Data records =
(** the printed default of every module is accepted by that module *)
Theorem defaults_accepted `{Market.OracleKeeper O} `{Treasury.TreasuryKeepers O} `{Dyncomm.CommissionKeeper C}
    `{JSONCodec OracleState.GenesisState} `{JSONCodec Market.GenesisState} `{JSONCodec (Z * option Market.Params)}
    `{JSONCodec Treasury.GenesisState} `{JSONCodec DodxStaking.GenesisState} `{JSONCodec Dyncomm.GenesisState}
    `{JSONCodec (list Mfa.Policy)} `{!JSONLaws OracleState.GenesisState} `{!JSONLaws Market.GenesisState}
    `{!JSONLaws Treasury.GenesisState} `{!JSONLaws DodxStaking.GenesisState} `{!JSONLaws (list Mfa.Policy)}
    distrName :
  let accepted {S} (m : AppModule S) := forall bz, DefaultGenesis m = Ok bz -> ValidateGenesis m bz = Ok tt in
  CoinIsValid (Treasury.Cap Treasury.DefaultTaxPolicy) = true ->
  accepted (oracle_module (B := B) (K := K) (D := D) distrName) /\
  accepted (market_module (B := B) (O := O)) /\
  accepted (treasury_module (B := B) (K := K) (D := D) (O := O)) /\
  accepted (dodx_module (B := B)) /\
  accepted (dyncomm_module (C := C)) /\
  accepted mfa_module /\ vesting_ValidateGenesis vesting_DefaultGenesis = Ok tt.
Proof.
  intros accepted Hcap. unfold accepted. split_and!; try done.
  1-4: intros bz E%printed_read_back; simpl; unfold validate_text; rewrite E; cbn [mbind res_bind]; try reflexivity.
  - vm_compute in Hcap |- *. by rewrite Hcap.
  - intros bz E%printed_read_back. simpl. unfold mfa_read. by case_match; rewrite ?E.
Qed.
End start.

(** ** Witnesses: a codec that knows one text, and a genesis per module *)
Module Example.
Definition one_text {G} `{EqDecision G} (g : G) : JSONCodec G := {|
  MarshalJSON g' := if decide (g' = g) then Ok "text" else Err (Foreign "json");
  UnmarshalJSON bz := if String.eqb bz "text" then Ok g else Err (Foreign "json");
|}.

Lemma one_text_laws {G} `{EqDecision G} (g : G) : @JSONLaws G (one_text g).
Proof. split. simpl. intros g' bz. case_decide as Hg; [|done]. intros [= <-]. by rewrite Hg. Qed.

#[export] Instance record_eq_dec : EqDecision DodxStaking.StakeRecord.
Proof. solve_decision. Defined.
#[export] Instance genesis_eq_dec : EqDecision DodxStaking.GenesisState.
Proof. solve_decision. Defined.

(** The oracle's default with a delegation of a mistyped validator. *)
Definition typo : OracleState.GenesisState :=
  OracleState.mkGenesisState OracleState.DefaultParams [] [OracleState.mkFeederDelegation "do1kim" "doval"] [] [] [] [].
(** The treasury's default with a negative burn tax split. *)
Definition negative : Treasury.GenesisState :=
  let p := Treasury.DefaultParams in
  Treasury.mkGenesisState (Treasury.mkParams (Treasury.p_TaxPolicy p) (Treasury.p_RewardPolicy p)
    (Treasury.p_SeigniorageBurdenTarget p) (Treasury.p_MiningIncrement p) (Treasury.p_WindowShort p)
    (Treasury.p_WindowLong p) (Treasury.p_WindowProbation p) (Some (-1)) (Treasury.p_MinInitialDepositRatio p)
    (Treasury.p_OracleSplit p)) (Some Treasury.DefaultTaxRate) (Some Treasury.DefaultRewardWeight) [] [] [] [].
(** Reading only, for states that are never printed here. *)
Definition reads {G} (g : G) : JSONCodec G := {|
  MarshalJSON _ := Err (Foreign "json");
  UnmarshalJSON bz := if String.eqb bz "text" then Ok g else Err (Foreign "json");
|}.
Definition first_block : Ctx := mkCtx 1 0 "test" false false.
Definition oracle_empty : OracleState.Example.St := OracleState.mkState None ∅ ∅ ∅ ∅ ∅ ∅ OracleState.Example.bank0 [] [].
Definition exported : DodxStaking.GenesisState :=
  DodxStaking.mkGenesisState [DodxStaking.mkStakeRecord "do1alice" (mkCoin "udodx" 5);
    DodxStaking.mkStakeRecord "do1bob" (mkCoin "udodx" 7)] true.

#[export] Instance oracle_text : JSONCodec OracleState.GenesisState := reads typo.
#[export] Instance treasury_text : JSONCodec Treasury.GenesisState := reads negative.
#[export] Instance market_text : JSONCodec Market.GenesisState := reads Market.DefaultGenesisState.
#[export] Instance market_export : JSONCodec (Z * option Market.Params) := reads (0, None).
#[export] Instance mfa_text : JSONCodec (list Mfa.Policy) := reads [Mfa.Example.policy].
#[export] Instance dyncomm_text : JSONCodec Dyncomm.GenesisState := reads Dyncomm.DefaultGenesisState.
#[export] Instance dodx_text : JSONCodec DodxStaking.GenesisState := one_text exported.
#[export] Instance dodx_text_laws : JSONLaws DodxStaking.GenesisState := one_text_laws exported.
End Example.
#[local] Existing Instances OracleBallot.ref_sort Dyncomm.ref_commission Example.oracle_text Example.treasury_text Example.market_text
  Example.market_export Example.mfa_text Example.dyncomm_text Example.dodx_text Example.dodx_text_laws
  OracleState.market_oracle Treasury.treasury_keepers.

Lemma oracle_accepted_starts_witness :
  exists s', InitGenesis (oracle_module "distribution") Example.first_block "text" Example.oracle_empty = (Panic, s').
Proof.
  apply (oracle_accepted_starts "distribution" Example.first_block "text" Example.typo Example.oracle_empty);
    [reflexivity|vm_compute; reflexivity|reflexivity|vm_compute; discriminate|].
  intros [[Hf _] _]. apply Forall_cons in Hf as [[Hv _] _]. discriminate Hv.
Defined.

Lemma treasury_accepted_starts_witness :
  exists s', InitGenesis treasury_module Example.first_block "text" Treasury.Example.empty = (Panic, s').
Proof.
  apply (treasury_accepted_starts Example.first_block "text" Example.negative Treasury.Example.empty);
    [reflexivity|reflexivity|vm_compute; reflexivity|reflexivity|].
  intros [[(v & [= <-] & Hv) _] _]. apply Hv. reflexivity.
Defined.

Lemma market_accepted_starts_witness :
  exists s', InitGenesis market_module Example.first_block "text" Treasury.Example.market0 = (Ok [], s') /\
    Market.GetDoPoolDelta s' = 0.
Proof.
  destruct (market_accepted_starts Example.first_block "text" Treasury.Example.market0)
    as (data & s' & [= <-] & Hrun & _ & Hd); [reflexivity|vm_compute; reflexivity|].
  exists s'. split; [exact Hrun|exact Hd].
Defined.

Lemma mfa_accepted_starts_witness :
  exists s' : Mfa.State, InitGenesis mfa_module Example.first_block "text" ∅ = (Ok [], s') /\
    s' !! "do1kim" = Some Mfa.Example.policy.
Proof.
  destruct (mfa_accepted_starts Example.first_block "text" ∅) as (ps & s' & [= <-] & Hrun & Hp);
    [vm_compute; reflexivity|].
  exists s'. split; [exact Hrun|]. apply (Hp Mfa.Example.policy), list_elem_of_here.
Defined.

Lemma dyncomm_accepts_any_text_witness :
  InitGenesis dyncomm_module Example.first_block "nonsense" Dyncomm.Example.start
  = (Panic, Dyncomm.Example.start).
Proof. apply dyncomm_accepts_any_text. intros data [=]. Defined.

Lemma dodx_accepted_starts_witness :
  exists s', InitGenesis dodx_module Example.first_block "text" (DodxStaking.blank DodxStaking.Example.bank0) = (Ok [], s').
Proof.
  apply (dodx_accepted_starts Example.first_block "text" Example.exported DodxStaking.Example.bank0);
    [vm_compute; reflexivity|reflexivity|vm_compute; reflexivity].
Defined.

Lemma dodx_export_restarts_witness :
  InitGenesis dodx_module Example.first_block "text" (DodxStaking.blank DodxStaking.Example.bank0)
  = (Ok [], DodxStaking.with_bank DodxStaking.Example.later DodxStaking.Example.bank0).
Proof.
  apply (dodx_export_restarts Example.first_block Example.first_block DodxStaking.Example.later);
    [apply DodxStaking.Example.later_inv|vm_compute; reflexivity].
Defined.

Problem description = Reproduce the listing word for word from its first line up to and including the line with "accepted (dyncomm_module (C := C)) /\". Give no other lines.

Answer for this exercise =
(** the printed default of every module is accepted by that module *)
Theorem defaults_accepted `{Market.OracleKeeper O} `{Treasury.TreasuryKeepers O} `{Dyncomm.CommissionKeeper C}
    `{JSONCodec OracleState.GenesisState} `{JSONCodec Market.GenesisState} `{JSONCodec (Z * option Market.Params)}
    `{JSONCodec Treasury.GenesisState} `{JSONCodec DodxStaking.GenesisState} `{JSONCodec Dyncomm.GenesisState}
    `{JSONCodec (list Mfa.Policy)} `{!JSONLaws OracleState.GenesisState} `{!JSONLaws Market.GenesisState}
    `{!JSONLaws Treasury.GenesisState} `{!JSONLaws DodxStaking.GenesisState} `{!JSONLaws (list Mfa.Policy)}
    distrName :
  let accepted {S} (m : AppModule S) := forall bz, DefaultGenesis m = Ok bz -> ValidateGenesis m bz = Ok tt in
  CoinIsValid (Treasury.Cap Treasury.DefaultTaxPolicy) = true ->
  accepted (oracle_module (B := B) (K := K) (D := D) distrName) /\
  accepted (market_module (B := B) (O := O)) /\
  accepted (treasury_module (B := B) (K := K) (D := D) (O := O)) /\
  accepted (dodx_module (B := B)) /\
  accepted (dyncomm_module (C := C)) /\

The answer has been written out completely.